Collected data:
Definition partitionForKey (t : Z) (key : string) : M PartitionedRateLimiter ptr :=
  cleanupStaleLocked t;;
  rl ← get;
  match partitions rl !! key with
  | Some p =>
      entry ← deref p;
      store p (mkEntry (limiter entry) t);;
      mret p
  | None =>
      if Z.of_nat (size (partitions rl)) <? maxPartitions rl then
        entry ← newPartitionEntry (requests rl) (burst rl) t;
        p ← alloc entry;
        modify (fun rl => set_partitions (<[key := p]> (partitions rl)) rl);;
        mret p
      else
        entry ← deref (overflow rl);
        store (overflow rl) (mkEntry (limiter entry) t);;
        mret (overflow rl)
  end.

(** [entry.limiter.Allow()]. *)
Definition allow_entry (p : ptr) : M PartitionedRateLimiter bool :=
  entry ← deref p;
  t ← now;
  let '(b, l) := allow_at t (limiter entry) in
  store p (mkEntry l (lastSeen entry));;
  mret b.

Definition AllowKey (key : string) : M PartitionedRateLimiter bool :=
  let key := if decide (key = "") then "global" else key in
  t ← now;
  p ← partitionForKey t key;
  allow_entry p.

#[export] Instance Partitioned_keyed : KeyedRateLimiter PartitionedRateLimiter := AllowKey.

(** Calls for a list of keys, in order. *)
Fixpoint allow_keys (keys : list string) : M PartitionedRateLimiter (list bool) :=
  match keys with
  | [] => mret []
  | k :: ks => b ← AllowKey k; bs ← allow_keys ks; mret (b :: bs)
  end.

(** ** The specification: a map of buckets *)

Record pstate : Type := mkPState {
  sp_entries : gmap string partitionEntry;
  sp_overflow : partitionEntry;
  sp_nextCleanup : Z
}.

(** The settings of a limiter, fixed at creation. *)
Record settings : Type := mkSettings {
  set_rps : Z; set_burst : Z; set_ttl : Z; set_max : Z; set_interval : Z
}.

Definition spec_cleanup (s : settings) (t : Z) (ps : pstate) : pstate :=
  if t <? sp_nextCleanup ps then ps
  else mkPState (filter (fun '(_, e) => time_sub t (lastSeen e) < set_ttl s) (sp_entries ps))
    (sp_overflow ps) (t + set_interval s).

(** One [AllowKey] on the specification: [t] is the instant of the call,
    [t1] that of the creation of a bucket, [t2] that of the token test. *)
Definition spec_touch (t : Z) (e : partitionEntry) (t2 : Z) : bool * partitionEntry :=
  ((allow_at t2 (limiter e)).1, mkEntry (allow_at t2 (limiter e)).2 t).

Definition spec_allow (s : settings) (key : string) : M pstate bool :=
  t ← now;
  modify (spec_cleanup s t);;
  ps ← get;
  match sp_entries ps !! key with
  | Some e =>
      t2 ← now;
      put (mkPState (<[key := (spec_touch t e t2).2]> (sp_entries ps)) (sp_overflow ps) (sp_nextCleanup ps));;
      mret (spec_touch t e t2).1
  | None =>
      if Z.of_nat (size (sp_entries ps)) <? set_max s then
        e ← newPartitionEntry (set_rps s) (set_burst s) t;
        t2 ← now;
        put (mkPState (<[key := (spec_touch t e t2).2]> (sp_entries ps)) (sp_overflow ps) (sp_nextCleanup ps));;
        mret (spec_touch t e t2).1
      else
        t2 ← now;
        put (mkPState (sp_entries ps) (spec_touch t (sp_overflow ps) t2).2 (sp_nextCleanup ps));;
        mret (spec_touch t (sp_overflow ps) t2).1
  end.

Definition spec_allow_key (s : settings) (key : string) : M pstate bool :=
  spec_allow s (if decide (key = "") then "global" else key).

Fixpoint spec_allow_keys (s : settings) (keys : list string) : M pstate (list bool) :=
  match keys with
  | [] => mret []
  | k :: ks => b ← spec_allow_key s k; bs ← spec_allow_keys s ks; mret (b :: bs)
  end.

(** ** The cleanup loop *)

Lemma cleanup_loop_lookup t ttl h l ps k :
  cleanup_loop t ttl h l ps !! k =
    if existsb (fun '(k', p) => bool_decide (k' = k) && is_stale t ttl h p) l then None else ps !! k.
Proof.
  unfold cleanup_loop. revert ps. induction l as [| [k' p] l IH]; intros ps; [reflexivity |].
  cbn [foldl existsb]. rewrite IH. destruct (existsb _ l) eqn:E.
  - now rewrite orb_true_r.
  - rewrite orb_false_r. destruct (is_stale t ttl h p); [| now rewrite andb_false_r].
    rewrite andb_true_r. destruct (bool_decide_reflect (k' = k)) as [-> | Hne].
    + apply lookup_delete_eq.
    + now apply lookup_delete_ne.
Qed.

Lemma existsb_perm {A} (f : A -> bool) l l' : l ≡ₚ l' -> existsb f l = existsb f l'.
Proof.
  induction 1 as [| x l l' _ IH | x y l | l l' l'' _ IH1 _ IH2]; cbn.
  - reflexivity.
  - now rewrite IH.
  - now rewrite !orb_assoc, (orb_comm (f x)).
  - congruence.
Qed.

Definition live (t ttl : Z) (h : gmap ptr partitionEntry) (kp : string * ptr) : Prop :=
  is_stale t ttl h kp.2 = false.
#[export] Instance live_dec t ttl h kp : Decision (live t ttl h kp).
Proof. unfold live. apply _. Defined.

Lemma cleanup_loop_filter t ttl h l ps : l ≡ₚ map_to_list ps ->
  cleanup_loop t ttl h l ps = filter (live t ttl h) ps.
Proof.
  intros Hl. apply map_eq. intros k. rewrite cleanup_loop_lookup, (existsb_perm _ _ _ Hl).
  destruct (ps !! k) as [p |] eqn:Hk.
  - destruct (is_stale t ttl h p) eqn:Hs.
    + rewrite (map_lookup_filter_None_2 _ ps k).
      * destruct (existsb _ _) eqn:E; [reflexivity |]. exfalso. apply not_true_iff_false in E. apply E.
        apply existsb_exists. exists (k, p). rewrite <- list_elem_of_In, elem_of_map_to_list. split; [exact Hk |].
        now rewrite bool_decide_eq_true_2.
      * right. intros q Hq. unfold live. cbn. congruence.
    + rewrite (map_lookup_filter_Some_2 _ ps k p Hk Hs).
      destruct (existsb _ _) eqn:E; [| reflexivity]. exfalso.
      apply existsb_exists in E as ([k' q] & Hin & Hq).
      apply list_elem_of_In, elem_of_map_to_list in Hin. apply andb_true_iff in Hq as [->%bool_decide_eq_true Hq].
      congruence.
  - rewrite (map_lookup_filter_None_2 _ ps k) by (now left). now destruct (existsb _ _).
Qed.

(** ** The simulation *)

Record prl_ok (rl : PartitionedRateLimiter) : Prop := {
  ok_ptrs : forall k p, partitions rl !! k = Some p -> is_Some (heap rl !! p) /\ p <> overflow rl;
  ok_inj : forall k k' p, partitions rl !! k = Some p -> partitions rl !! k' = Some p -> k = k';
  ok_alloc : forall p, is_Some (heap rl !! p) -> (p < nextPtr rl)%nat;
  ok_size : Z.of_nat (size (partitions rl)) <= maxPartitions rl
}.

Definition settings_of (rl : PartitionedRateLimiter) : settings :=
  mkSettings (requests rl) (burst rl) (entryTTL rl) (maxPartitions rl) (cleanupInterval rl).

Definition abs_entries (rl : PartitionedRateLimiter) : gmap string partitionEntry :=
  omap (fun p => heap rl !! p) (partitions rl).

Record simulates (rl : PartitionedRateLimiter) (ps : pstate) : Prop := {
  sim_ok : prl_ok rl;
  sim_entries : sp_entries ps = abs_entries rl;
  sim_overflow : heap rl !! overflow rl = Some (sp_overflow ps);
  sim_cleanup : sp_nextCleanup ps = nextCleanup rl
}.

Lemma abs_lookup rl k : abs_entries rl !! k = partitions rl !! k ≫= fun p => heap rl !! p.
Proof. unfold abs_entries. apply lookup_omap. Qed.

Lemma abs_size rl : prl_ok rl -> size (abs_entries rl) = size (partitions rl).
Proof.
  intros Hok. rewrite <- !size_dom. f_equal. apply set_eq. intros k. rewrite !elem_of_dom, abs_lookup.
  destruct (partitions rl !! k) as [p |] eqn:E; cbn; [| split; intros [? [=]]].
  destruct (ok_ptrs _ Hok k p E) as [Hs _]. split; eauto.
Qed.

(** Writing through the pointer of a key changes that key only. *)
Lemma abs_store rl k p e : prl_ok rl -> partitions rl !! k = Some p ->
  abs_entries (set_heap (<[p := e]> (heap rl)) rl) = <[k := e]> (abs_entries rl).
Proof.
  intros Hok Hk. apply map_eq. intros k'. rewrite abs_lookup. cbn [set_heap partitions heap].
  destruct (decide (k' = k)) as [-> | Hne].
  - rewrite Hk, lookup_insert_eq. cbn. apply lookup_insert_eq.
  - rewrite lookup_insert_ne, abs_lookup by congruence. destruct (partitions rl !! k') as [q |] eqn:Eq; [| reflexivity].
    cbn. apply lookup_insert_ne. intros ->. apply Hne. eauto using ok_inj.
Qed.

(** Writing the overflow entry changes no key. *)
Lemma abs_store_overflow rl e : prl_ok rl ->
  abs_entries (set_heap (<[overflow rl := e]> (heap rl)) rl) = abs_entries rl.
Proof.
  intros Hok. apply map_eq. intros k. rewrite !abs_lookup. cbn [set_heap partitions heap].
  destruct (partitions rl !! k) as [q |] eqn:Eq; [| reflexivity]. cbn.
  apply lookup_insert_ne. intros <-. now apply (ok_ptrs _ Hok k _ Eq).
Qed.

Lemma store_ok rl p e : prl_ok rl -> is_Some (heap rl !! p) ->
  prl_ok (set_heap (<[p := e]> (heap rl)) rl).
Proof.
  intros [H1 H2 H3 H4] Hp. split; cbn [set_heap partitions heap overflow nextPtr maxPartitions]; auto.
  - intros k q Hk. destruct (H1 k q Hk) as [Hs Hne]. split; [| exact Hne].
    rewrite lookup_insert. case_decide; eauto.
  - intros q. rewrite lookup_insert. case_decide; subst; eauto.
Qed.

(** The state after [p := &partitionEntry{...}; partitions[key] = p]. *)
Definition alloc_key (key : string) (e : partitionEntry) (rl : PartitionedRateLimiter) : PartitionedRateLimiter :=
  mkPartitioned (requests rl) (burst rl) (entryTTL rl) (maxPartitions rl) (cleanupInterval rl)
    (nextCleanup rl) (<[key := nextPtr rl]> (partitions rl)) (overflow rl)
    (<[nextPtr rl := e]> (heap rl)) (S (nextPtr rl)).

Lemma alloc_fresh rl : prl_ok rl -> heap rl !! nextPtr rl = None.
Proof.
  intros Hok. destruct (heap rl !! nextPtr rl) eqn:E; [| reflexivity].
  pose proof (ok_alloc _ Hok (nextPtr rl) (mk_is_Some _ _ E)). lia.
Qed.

* _Problem details_
Would you output, from the records above, exactly the run of lines that starts at the line containing "now rewrite bool_decide_eq_true_2." and ends at the line containing "apply list_elem_of_In, elem_of_map_to_list", and only that run?

* _Finished exercise_
        now rewrite bool_decide_eq_true_2.
      * right. intros q Hq. unfold live. cbn. congruence.
    + rewrite (map_lookup_filter_Some_2 _ ps k p Hk Hs).
      destruct (existsb _ _) eqn:E; [| reflexivity]. exfalso.
      apply existsb_exists in E as ([k' q] & Hin & Hq).
      apply list_elem_of_In, elem_of_map_to_list in Hin. apply andb_true_iff in Hq as [->%bool_decide_eq_true Hq].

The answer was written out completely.